[Materials provided Boundary: Start]

(** X2.  The cost field of a hash does not survive the transform: for a
    hash [$alg$cost$body] with an ASCII body, [alter] stores
    [$1$alg$12$] and the rotated body, and [unalter] gives back
    [$alg$04$body], whatever [cost] was. *)
Theorem unalter_alter_cost (alg cost body : string) :
  no_dollar alg = true -> no_dollar cost = true ->
  is_ascii body = true -> no_dollar body = true ->
  alter ("$" ++ alg ++ "$" ++ cost ++ "$" ++ body)
  = Val ("$1$" ++ alg ++ "$12$" ++ map_bytes rot13 body)%string
  /\ bind (alter ("$" ++ alg ++ "$" ++ cost ++ "$" ++ body)) unalter
     = Val ("$" ++ alg ++ "$04$" ++ body)%string.
Proof.
  intros Halg Hcost Ha Hd.
  assert (Halter :
    alter ("$" ++ alg ++ "$" ++ cost ++ "$" ++ body)
    = Val ("$1$" ++ alg ++ "$12$" ++ map_bytes rot13 body)%string).
  { unfold alter.
    assert (Hs : Split ("$" ++ alg ++ "$" ++ cost ++ "$" ++ body) "$"
                 = [EmptyString; alg; cost; body]).
    { change ("$" ++ alg ++ "$" ++ cost ++ "$" ++ body)%string
        with (String "$" (alg ++ String "$" (cost ++ String "$" body))).
      cbn [Split]. rewrite Ascii.eqb_refl.
      rewrite (Split_app_sep alg _ "$" Halg).
      rewrite (Split_app_sep cost _ "$" Hcost).
      now rewrite (Split_no_sep body "$" Hd). }
    rewrite Hs. cbn.
    rewrite (Map_ascii rot13 body rot13_ascii_range Ha). reflexivity. }
  split; [exact Halter|].
  rewrite Halter. cbn [bind]. unfold unalter.
  assert (Hs : Split ("$1$" ++ alg ++ "$12$" ++ map_bytes rot13 body) "$"
               = [EmptyString; "1"%string; alg; "12"%string;
                  map_bytes rot13 body]).
  { change ("$1$" ++ alg ++ "$12$" ++ map_bytes rot13 body)%string
      with (String "$" (String "1" (String "$"
              (alg ++ String "$" ("12" ++ String "$"
                                    (map_bytes rot13 body)))))).
    cbn [Split]. rewrite Ascii.eqb_refl. cbn [Ascii.eqb Bool.eqb].
    rewrite (Split_app_sep alg _ "$" Halg).
    rewrite (Split_app_sep "12" _ "$" eq_refl).
    rewrite (Split_no_sep _ "$" (map_bytes_rot13_no_dollar body Ha Hd)).
    reflexivity. }
  rewrite Hs. cbn.
  rewrite (Map_ascii rot13 _ rot13_ascii_range
             (map_bytes_rot13_ascii body Ha)).
  now rewrite (map_bytes_rot13_twice body Ha).
Qed.

Lemma unalter_alter_cost_witness :
  bind (alter "$2b$10$N9qo8uLOickgx2ZMRZoMye") unalter
  = Val "$2b$04$N9qo8uLOickgx2ZMRZoMye"%string.
Proof.
  exact (proj2 (unalter_alter_cost "2b" "10" "N9qo8uLOickgx2ZMRZoMye"
                  eq_refl eq_refl eq_refl eq_refl)).
Defined.

Section WithLibraries.
Context {bc : Bcrypt} {ci : Cipher} {b64 : Base64}.
Context {CL : CipherLaws ci} {EL : Base64Laws b64}.

(** X3.  With a key of 16, 24 or 32 bytes, [decrypt] gives back what
    [encrypt] was given, the nonce travelling in front of the sealed text;
    with a key of another length both return the key size error. *)
Theorem encrypt_decrypt_round_trip (s k nonce : string) :
  String.length nonce = NonceSize ->
  (NewCipher k = Val tt ->
   exists e, encrypt s k (Val nonce) = Val e /\ decrypt e k = Val s)
  /\ (NewCipher k <> Val tt ->
      encrypt s k (Val nonce) = Error KeySizeError
      /\ forall e u, DecodeString e = Val u ->
                     decrypt e k = Error KeySizeError).
Proof.
  intros Hn. split.
  - intros Hk. eexists. split.
    + unfold encrypt. rewrite Hk. reflexivity.
    + apply (decrypt_encrypt s k nonce _ Hn).
      unfold encrypt. rewrite Hk. reflexivity.
  - intros Hk.
    assert (Hk' : NewCipher k = Error KeySizeError).
    { unfold NewCipher in *. destruct (_ || _); [now elim Hk|reflexivity]. }
    split.
    + unfold encrypt. now rewrite Hk'.
    + intros e u He. unfold decrypt. rewrite He. cbn. now rewrite Hk'.
Qed.

(** A stored value that decodes to fewer bytes than a nonce makes
    [decrypt] panic, and [compare] with it, before anything is slept. *)
Lemma compare_short_panics (a : Auth) (hash u p : string) (j : Z) :
  DecodeString hash = Val u ->
  (String.length u < NonceSize)%nat ->
  NewCipher (key a) = Val tt ->
  decrypt hash (key a) = Panicked /\ compare a hash p j = ([], Panicked).
Proof.
  intros Hd Hlen Hk.
  assert (Hp : decrypt hash (key a) = Panicked).
  { unfold decrypt. rewrite Hd. cbn [bind]. rewrite Hk. cbn [bind].
    replace (NonceSize <=? String.length u)%nat with false
      by (symmetry; apply Nat.leb_gt; lia).
    reflexivity. }
  split; [exact Hp|].
  unfold compare, pbind, lift. now rewrite Hp.
Qed.

End WithLibraries.

Lemma encrypt_decrypt_round_trip_witness :
  exists e,
    encrypt (ci := Toy.toyCipher) (b64 := Toy.toyBase64)
      "$1$2a$12$abc" "0123456789abcdef" (Val "0123456789ab") = Val e
    /\ decrypt (ci := Toy.toyCipher) (b64 := Toy.toyBase64) e "0123456789abcdef"
       = Val "$1$2a$12$abc"%string.
Proof.
  exact (proj1 (encrypt_decrypt_round_trip
                  (ci := Toy.toyCipher) (b64 := Toy.toyBase64) (CL := ToyFacts.toyCipherLaws)
                  (EL := ToyFacts.toyBase64Laws)
                  "$1$2a$12$abc" "0123456789abcdef" "0123456789ab" eq_refl)
           eq_refl).
Defined.
(** * Boutique work orders: a shallow embedding of the application core

    The development follows the Python package [app]: [models.py] (the two
    tables and the derived attributes of a work order), [schemas.py] (the
    request records), [crud.py] (the operations on the store) and the routers
    [status], [clients], [work_orders] and [search].

    Modelling decisions, fixed once for the whole file:
    - a [Float] column holds an exact rational ([Q]); comparisons and
      [max(0, _)] are the only operations whose result the code inspects;
    - a naive [datetime] is a count of microseconds ([Z]); the clock reading
      [datetime.now()] is an explicit argument [now];
    - text is a byte string (UTF-8), as SQLite stores it; case folding is
      that of SQLite's [lower()], which Python's [str.lower] agrees with on
      ASCII text; [LIKE] reads a text up to its first zero byte;
    - the bookkeeping column [updated_at], which the database stamps by
      itself when it writes a row and which no operation reads or tests, is
      left out of both tables, and no statement below is about it;
    - the SQLite session is an explicit [Store.t] threaded through every
      operation, each of which returns the store it leaves behind together
      with a value or the exception it raises. *)

From Stdlib Require Import ZArith QArith Qminmax String Ascii List Bool Lia.
From Stdlib Require Import Sorted Permutation.
From stdpp Require Import gmap strings pretty.
Import ListNotations.
(** X14: the pooled store gives a logged request back before any response
    is logged.  [Store.LogRequest] then [Store.GetTrace] on the returned id
    succeeds exactly when the encoding of every message decodes.  Any trace
    it returns has that id and the request's model; its messages are what
    decoding the encodings of the request's messages gives, and its
    parameters what decoding the encoding of the request's parameters left;
    both are the request's own wherever the library reads back what it
    wrote.  The response text is empty, there is no firewall event, the
    score is zero and there is no verdict. *)
Theorem X14_store_trace_of_a_pending_request `{JSON : EncodingJSON} `{IP : NetIP} :
  forall (r : store.Request.t) (db db1 : store.postgres.DB) (id : string),
    store_referential db ->
    store.LogRequest r db = (Ok id, db1) ->
    (is_ok (store.GetTrace id db1) = true <->
     Forall decodable (store.Request.Messages r))
    /\ forall t,
        store.GetTrace id db1 = Ok t ->
        store.Trace.RequestID t = id
        /\ store.Trace.Model t = store.Request.Model r
        /\ Forall2 decoding_of (store.Request.Messages r) (store.Trace.Messages t)
        /\ (Forall (fun m => decoding_of m m) (store.Request.Messages r) ->
            store.Trace.Messages t = store.Request.Messages r)
        /\ (exists data,
               json_Marshal (store.Request.Parameters r) = Ok data
               /\ store.Trace.Parameters t = json_Unmarshal_unchecked data)
        /\ (decoding_of (store.Request.Parameters r) (store.Request.Parameters r) ->
            store.Trace.Parameters t = store.Request.Parameters r)
        /\ store.Trace.Response t = ""
        /\ store.Trace.FirewallInfo t = []
        /\ store.Trace.RiskScore t = 0%float
        /\ store.Trace.Blocked t = false
        /\ store.Trace.BlockedReason t = "".
Proof.
  intros r db db1 id Href H.
  destruct (store_flow_facts.store_LogRequest_row _ _ _ _ H)
    as [arg [row [Hins [-> [Hmodel [HF Hpar]]]]]].
  destruct (store_facts.store_GetRequestFullTrace_after_insert _ _ _ _ Href Hins)
    as [Hlt [Hv [_ [_ [_ [_ Hrows]]]]]].
  assert (Hscan : pgtype.UUID_Scan
                    (pgtype.UUID_String (store.postgres.RequestLog.RequestID row))
                  = Ok (store.postgres.RequestLog.RequestID row)).
  { destruct (store.postgres.RequestLog.RequestID row) as [u v]. cbn in Hlt, Hv.
    subst v. now apply pgtype_facts.UUID_Scan_String. }
  unfold store.GetTrace. rewrite Hscan. cbn [ignoring_error]. rewrite Hrows.
  cbn [bind]. split.
  - rewrite store_flow_facts.store_trace_of_one_row_is_ok.
    apply (decodable_blobs _ _ HF).
  - intros t Ht.
    destruct (store_flow_facts.store_trace_of_one_row _ _ _ Ht)
      as [Hid [Hm [Hmsgs [Hp [Hresp Hrest]]]]].
    apply unmarshal_messages_inv in Hmsgs as [ms [Hms HF']]. cbn [app] in Hms.
    rewrite <- Hms in HF'.
    pose proof (decoding_of_compose _ _ HF _ HF') as Hdec.
    split; [exact Hid|]. split; [now rewrite Hm|]. split; [exact Hdec|].
    split; [now apply decoding_of_same|].
    split; [exists (store.postgres.RequestLog.Parameters row); now split|].
    split; [|exact (conj Hresp Hrest)].
    intros [data [Hd Hu]]. rewrite Hpar in Hd. injection Hd as <-.
    rewrite Hp. now apply json_Unmarshal_unchecked_ok.
Qed.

[Materials provided Boundary: End]

→ **What the task asks**: Pick out all lines from the data above in which the word "RequestLog" appears.

→ **Final answer**:
                    (pgtype.UUID_String (store.postgres.RequestLog.RequestID row))
                  = Ok (store.postgres.RequestLog.RequestID row)).
  { destruct (store.postgres.RequestLog.RequestID row) as [u v]. cbn in Hlt, Hv.
    split; [exists (store.postgres.RequestLog.Parameters row); now split|].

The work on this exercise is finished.